The dichroic glass is obtained by placing a rotating glass disc inside a vacuum sealed chamber. The glass picks up oxides such as titanium, zirconium and others in up to thirty layers or more. the final effect is a glass with two colors depending on the inclination and how the light strikes it, hence the word "dichroic" which means two colors. It can be transparent or on black glass, in which case only one color is visible.
We have chosen to work with Bullseye glass (90 coe) both for fusing and lampworking, so that our glass is compatible and expands our creative possibilities.
We always very carefully anneal all our pieces.

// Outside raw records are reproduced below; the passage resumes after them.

Section starting.
Context {W : Type}.
Local Abbreviation P := (process W).
Lemma inside_run {A} r (body : M P A) p :
  inside r body p = let '(x, p') := body (mkProcess (p_world p) (p_life p ++ [Opened r])) in
                    (x, mkProcess (p_world p') (p_life p' ++ [Closed r])).
Proof. unfold inside, bind, note, modify, attempt, of_result. by destruct (body _). Qed.
Lemma start_fails {A} env name (body : Config → M P A) p e : start_failure env name = Some e →
  (start env name body p).1 = Err e ∧ p_world (start env name body p).2 = p_world p ∧
  logged (drop (length (p_life p)) (p_life (start env name body p).2)) = [].
Proof.
  unfold start_failure, start, wrap_err, map_err, bind, of_result, inside, attempt, note, modify.
  destruct (Load _) as [cfg|e0]; [|intros [= <-]; by rewrite drop_all].
  destruct (tracing_Setup _ _) as [[]|e0]; cbn.
  - destruct (pgxpool_New _ _) as [[]|e0]; cbn; [done|]. intros [= <-].
    rewrite <-!app_assoc. by rewrite drop_app_length.
  - intros [= <-]. rewrite <-!app_assoc. by rewrite drop_app_length.
Qed.
Lemma start_runs {A} env name (body : Config → M P A) p : start_failure env name = None → ∃ cfg,
  Load (LookupEnv env) = Ok cfg ∧
  let q := mkProcess (p_world p) (p_life p ++ [Opened SignalContext; Opened TracerProvider; Opened PgPool]) in
  start env name body p = ((body cfg q).1, mkProcess (p_world (body cfg q).2)
    (p_life (body cfg q).2 ++ [Closed PgPool; Closed TracerProvider; Closed SignalContext])).
Proof.
  unfold start_failure, start, wrap_err, map_err, of_result. unfold bind at 1.
  destruct (Load _) as [cfg|e0]; [|done]. exists cfg. split; [done|].
  rewrite inside_run. unfold bind at 1. destruct (tracing_Setup _ _) as [[]|e0]; [|done].
  rewrite inside_run. unfold bind at 1. destruct (pgxpool_New _ _) as [[]|e0]; [|done].
  rewrite inside_run. cbn [p_world p_life]. rewrite <-!app_assoc. cbn [app].
  destruct (body cfg _) as [x p']. cbn. by rewrite <-!app_assoc.
Qed.
End starting.

(** What the body of the reconciler does, once started. *)
Lemma reconciler_body_runs {DB Q PR RL BC : Type} `{NotificationRepository DB, BatchRepository DB,
    TemplateRepository DB, NotificationLogRepository DB, Queue Q, Provider PR, RateLimiter RL,
    StatusBroadcaster BC, Clock, IDGenerator} ticks cfg (w : World DB Q PR RL BC) l :
  let '(x, p') := reconciler_body ticks cfg (mkProcess w l) in
  if 0 <? ReconcilerInterval cfg then
    x = Ok tt ∧ p_world p' = (passes (S ticks) w).2 ∧
    p_life p' = l ++ [Opened AsynqQueue; Opened MetricsServer; Opened TickerC;
                      Logged LevelInfo "reconciler started" []] ++ (passes (S ticks) w).1 ++
                [Logged LevelInfo "reconciler stopped cleanly" []; Closed TickerC; Closed MetricsServer; Closed AsynqQueue]
  else (∃ e, x = Err e) ∧ p_world p' = w ∧
    p_life p' = l ++ [Opened AsynqQueue; Opened MetricsServer; Closed MetricsServer; Closed AsynqQueue].
Proof.
  unfold reconciler_body. rewrite !inside_run. unfold bind at 1, NewTicker.
  rewrite Z.ltb_antisym. destruct (_ <=? 0); cbn [negb].
  - cbn. rewrite <-!app_assoc. by split; [eexists|].
  - cbn [ret]. rewrite inside_run. unfold bind at 1. cbn [log_info note modify p_world p_life].
    unfold bind. rewrite runOnce_passes, loop_passes. cbn [p_world p_life passes].
    destruct (passes ticks (pass w)) as [ls w']. cbn [fst snd p_world p_life]. by rewrite <-!app_assoc.
Qed.

(** C12. The reconciler process: when its configuration does not load, or the
    tracer or the pool cannot be built, it returns that error and makes no
    pass.  Otherwise - with an interval the ticker accepts - it makes one pass at
    once and one for every tick, however each of them ends, logs what each did,
    and returns without an error when it is told to stop.  In every case it
    closes what it opened, in the reverse order. *)
Theorem reconciler_keeps_sweeping {DB Q PR RL BC : Type} `{NotificationRepository DB, BatchRepository DB,
    TemplateRepository DB, NotificationLogRepository DB, Queue Q, Provider PR, RateLimiter RL,
    StatusBroadcaster BC, Clock, IDGenerator} env ticks (w : World DB Q PR RL BC) l :
  let '(x, p') := reconciler_run env ticks (mkProcess w l) in
  ∃ new, p_life p' = l ++ new ∧ all_closed new ∧
  match start_failure env "reconciler", Load (LookupEnv env) with
  | Some e, _ => x = Err e ∧ p_world p' = w ∧ logged new = []
  | None, Ok cfg =>
      if 0 <? ReconcilerInterval cfg then
        x = Ok tt ∧ p_world p' = (passes (S ticks) w).2 ∧
        logged new = [Logged LevelInfo "reconciler started" []] ++ (passes (S ticks) w).1 ++
                     [Logged LevelInfo "reconciler stopped cleanly" []]
      else (∃ e, x = Err e) ∧ p_world p' = w ∧ logged new = []
  | None, Err _ => False
  end.
Proof.
  pose proof (tidy_reconciler env ticks (mkProcess w l)) as Ht. unfold wp in Ht.
  destruct (start_failure env "reconciler") as [e|] eqn:Es.
  - pose proof (start_fails env "reconciler" (reconciler_body ticks) (mkProcess w l) e Es) as Hf.
    unfold reconciler_run in *. destruct (start _ _ _ _) as [x p']. cbn [fst snd p_life] in *.
    destruct Ht as (new & Hp & Hn), Hf as (-> & Hw & Hlog). exists new.
    by rewrite Hp, drop_app_length in Hlog.
  - destruct (start_runs env "reconciler" (reconciler_body ticks) (mkProcess w l) Es) as (cfg & Hcfg & Hrun).
    unfold reconciler_run in *. rewrite Hrun in *. rewrite Hcfg. cbn [p_world p_life fst snd] in *.
    pose proof (reconciler_body_runs ticks cfg w (l ++ [Opened SignalContext; Opened TracerProvider; Opened PgPool])) as Hb.
    destruct (reconciler_body _ _ _) as [x p']. cbn [p_world p_life fst snd] in *.
    destruct Ht as (new & Hp & Hn). exists new. split; [done|]. split; [done|].
    destruct (0 <? _); destruct Hb as (Hx & Hw & Hl); (split; [done|]; split; [done|]);
      rewrite Hl, <-!app_assoc in Hp; apply app_inv_head in Hp; rewrite <-Hp; [|done].
    rewrite !logged_app, passes_logged. done.
Qed.

(** ** The servers *)
Section servers.
Context {W : Type}.
Local Abbreviation P := (process W).

Lemma tidy_serve {X} (one : X → W → W) l : tidy (serve one l).
Proof. by apply tidy_quiet. Qed.
(** A server process that serves [l] and then ends by [finish]: its world is
    what serving made of it, and its result that of [finish] - or it did not
    start. *)
Definition served {X} (env : surroundings) (name : string) (one : Config → X → W → W) (l : list X)
    (result : res unit) (w : W) (life0 : list life) (out : res unit * P) : Prop :=
  let '(x, p') := out in
  ∃ new, p_life p' = life0 ++ new ∧ all_closed new ∧
  match start_failure env name, Load (LookupEnv env) with
  | Some e, _ => x = Err e ∧ p_world p' = w
  | None, Ok cfg => x = result ∧ p_world p' = foldl (λ w x, one cfg x w) w l
  | None, Err _ => False
  end.
Lemma start_served {X} env name one (l : list X) result body w life0 :
  (∀ cfg, tidy (body cfg)) →
  (∀ cfg q, (body cfg q).1 = result ∧ p_world (body cfg q).2 = foldl (λ w x, one cfg x w) (p_world q) l) →
  served env name one l result w life0 (start env name body (mkProcess w life0)).
Proof.
  intros Ht Hb. pose proof (tidy_start env name body Ht (mkProcess w life0)) as Hl. unfold wp in Hl.
  unfold served. destruct (start_failure env name) as [e|] eqn:Es.
  - destruct (start_fails env name body (mkProcess w life0) e Es) as (Hx & Hw & _).
    destruct (start _ _ _ _) as [x p']. destruct Hl as (new & Hp & Hn). by exists new.
  - destruct (start_runs env name body (mkProcess w life0) Es) as (cfg & Hcfg & Hrun).
    rewrite Hrun in *. rewrite Hcfg. cbn [p_world p_life fst snd] in *.
    destruct Hl as (new & Hp & Hn). exists new. split; [done|]. split; [done|]. apply Hb.
Qed.
End servers.

(** Discharge the parts of a body that only log or fail. *)
Ltac tidy_body := repeat first
  [ apply tidy_inside | apply tidy_log | apply tidy_serve | apply tidy_map_err | (apply tidy_bind; [|intros ?])
  | by apply tidy_quiet ].
(* ===== verification/MetricsScenario.v ===== *)
(** A registry for the collectors of Metrics.v, and the reports of a delivery
    seen on it. *)

From S2P Require Import Prelude GoStrings Json Numbers Errors ValueObjects Notification Ports RetryPolicy RepoSpec.
From S2P Require Import Uuid Sql Postgres PostgresSpec.
From S2P Require Import ProcessNotification Http Providers Metrics Reports Scenario.

(** The collectors registered and the series shown. *)
Definition registry : Type := list collector * gmap (string * list string) sample.
Definition names (s : registry) : list string := c_Name <$> s.1.
(** The registration of one collector: a plain gauge shows zero at once. *)
Definition show_new (c : collector) (m : gmap (string * list string) sample) : gmap (string * list string) sample :=
  match initial_sample (c_kind c) with Some x => <[(c_Name c, []) := x]> m | None => m end.
Definition without (cs : list collector) (m : gmap (string * list string) sample) :=
  filter (λ kv, kv.1.1 ∉ c_Name <$> cs) m.
#[export] Instance registry_ops : Prometheus registry := {|
  registered := fst;
  Gather := λ n vs s, if decide (n ∈ names s) then s.2 !! (n, vs) else None;
  MustRegister := λ cs s, if decide (NoDup (c_Name <$> cs ++ s.1))
                          then Some (cs ++ s.1, foldr show_new (without cs s.2) cs) else None;
  WithLabelValues := λ c vs u s, if decide (length vs = length (c_labels c) ∧ Forall valid_utf8 vs)
                                 then Some (s.1, partial_alter (updated_sample (c_kind c) u) (c_Name c, vs) s.2)
                                 else None |}.

Lemma shown_other cs m n vs : n ∉ c_Name <$> cs → foldr show_new m cs !! (n, vs) = m !! (n, vs).
Proof.
  induction cs as [|c cs IH]; [done|]. cbn [foldr fmap list_fmap]. intros Hn. unfold show_new at 1.
  destruct (initial_sample (c_kind c)); [rewrite lookup_insert_ne by set_solver|]; apply IH; set_solver.
Qed.
Lemma shown_new cs m c vs : NoDup (c_Name <$> cs) → (∀ c vs, c ∈ cs → m !! (c_Name c, vs) = None) → c ∈ cs →
  foldr show_new m cs !! (c_Name c, vs) = if bool_decide (vs = []) then initial_sample (c_kind c) else None.
Proof.
  induction cs as [|c0 cs IH]; [set_solver|]. cbn [foldr fmap list_fmap].
  intros [Hn Hnd]%NoDup_cons Hm [->|Hc]%elem_of_cons.
  - assert (foldr show_new m cs !! (c_Name c0, vs) = None) as Hnone.
    { rewrite shown_other by done. apply Hm. set_solver. }
    unfold show_new at 1. destruct (initial_sample (c_kind c0)) eqn:E; case_bool_decide as Hv; subst;
      [by rewrite lookup_insert_eq|rewrite lookup_insert_ne by congruence; done|done|done].
  - assert (c_Name c ≠ c_Name c0) as Hne.
    { intros Heq. apply Hn. rewrite <-Heq. by apply list_elem_of_fmap_2. }
    unfold show_new at 1. destruct (initial_sample (c_kind c0)); [rewrite lookup_insert_ne by congruence|];
      (apply IH; [done|set_solver|done]).
Qed.

#[export] Instance registry_laws : PrometheusLaws registry.
Proof.
  split.
  - intros n vs s Hn. cbn [Gather registry_ops]. by rewrite decide_False.
  - intros cs s Hnd. exists (cs ++ s.1, foldr show_new (without cs s.2) cs).
    cbn [MustRegister Gather registered registry_ops]. rewrite decide_True by done.
    assert (∀ c vs, c ∈ cs → without cs s.2 !! (c_Name c, vs) = None) as Hnone.
    { intros c vs Hc. apply map_lookup_filter_None. right. intros x _ Hx. apply Hx. simpl.
      by apply list_elem_of_fmap_2. }
    assert (NoDup (c_Name <$> cs)) as Hcs by (rewrite fmap_app in Hnd; by apply NoDup_app in Hnd as [? _]).
    split_and!; [done|done| |].
    + intros n vs Hn. unfold names. cbn [fst snd]. rewrite fmap_app. rewrite shown_other by done.
      destruct (decide (n ∈ c_Name <$> s.1)); [rewrite decide_True by set_solver|rewrite decide_False by set_solver; done].
      unfold without. rewrite map_lookup_filter. destruct (s.2 !! (n, vs)); [|done]. simpl.
      by rewrite option_guard_True.
    + intros c vs Hc. unfold names. cbn [fst snd].
      rewrite decide_True by (rewrite fmap_app; apply elem_of_app; left; by apply list_elem_of_fmap_2).
      by apply shown_new.
  - intros c vs u s Hc Hl _. exists (s.1, partial_alter (updated_sample (c_kind c) u) (c_Name c, vs) s.2).
    cbn [WithLabelValues Gather registered registry_ops] in *. rewrite decide_True by done. split_and!; [done|done|].
    intros n vs'. unfold names. cbn [fst snd].
    destruct (decide (n ∈ c_Name <$> s.1)) as [Hn|Hn].
    + case_bool_decide as He; [destruct He as [-> ->]; by rewrite lookup_partial_alter_eq|].
      rewrite lookup_partial_alter_ne; [done|]. intros [= <- <-]. by apply He.
    + case_bool_decide as He; [|done]. destruct He as [-> _]. exfalso. apply Hn. by apply list_elem_of_fmap_2.
  - intros c vs u s Hl. cbn [WithLabelValues registry_ops]. by rewrite decide_False.
Qed.

(** A delivery, scraped. *)
Definition delivered_run : W := (run (ProcessNotification_Execute worker Background row_id)
  (world "queued" [DeliveredResult "m-1" 0])).2.

Definition signals : list signal := (App <$> w_obs delivered_run) ++ [QueueDepth "high" 3; Clients 2; Clients 1].
Definition shown (n : string) (vs : list string) : option sample :=
  s0 ← New (([], ∅) : registry); s ← record_all collectors signals s0.2; Gather n vs s.
Lemma signals_plain : Forall plain_labels signals.
Proof.
  apply Forall_forall. intros x Hx c vs u Heff.
  assert (forallb (λ x, match effect collectors x with
    | Some (_, vs, _) => forallb (λ v, bool_decide (valid_utf8 v)) vs | None => true end) signals = true) as Hall
    by by vm_compute.
  rewrite forallb_forall in Hall. specialize (Hall x). rewrite <-list_elem_of_In, Heff in Hall.
  apply Forall_forall. intros v Hv. specialize (Hall Hx). rewrite forallb_forall in Hall.
  apply list_elem_of_In, Hall in Hv. by apply bool_decide_eq_true in Hv.
Qed.
Lemma registry_counts_reports_witness :
  (∃ s0 s, New (([], ∅) : registry) = Some (collectors, s0) ∧ record_all collectors signals s0 = Some s ∧
     counter_value (Gather "notifications_delivered_total" ["sms"] s) =
     occurrences (App (NotificationDelivered "sms")) signals) ∧
  shown "notifications_delivered_total" ["sms"] = Some (CounterIs 1) ∧
  shown "notifications_attempts_total" ["sms"; "success"] = Some (CounterIs 1) ∧
  shown "notifications_websocket_clients" [] = Some (GaugeIs (float_of_Z 1)).
Proof.
  split; [|by vm_compute].
  destruct (registry_counts_reports (([], ∅) : registry) signals) as (s0 & s & H0 & H1 & (_ & Hd & _) & _).
  - rewrite app_nil_r. apply names_distinct.
  - apply signals_plain.
  - exists s0, s. split; [exact H0|]. split; [exact H1|]. apply Hd.
Defined.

Flameworking is a technique whereby a primed mandrel is heated along with rods of glass and turned till a round shaped is achieved. We utilize more than 150 colors of the best quality glass, including frit and enamels. Once in the flame, the glass can be manipulated to assume any shape one desires and-likewise-be decorated with more glass, usually thin rods called stringers.
Our work with glass married to wood is unique. We buy our wood from a company that supplies it to make the best musical instruments in the world. We use ebony, macassar ebony, birdseye maple, amaranth, rosewood, walnut, snakewood, to name a few. The wood rings we use are also handmade hypoallergenic Sono.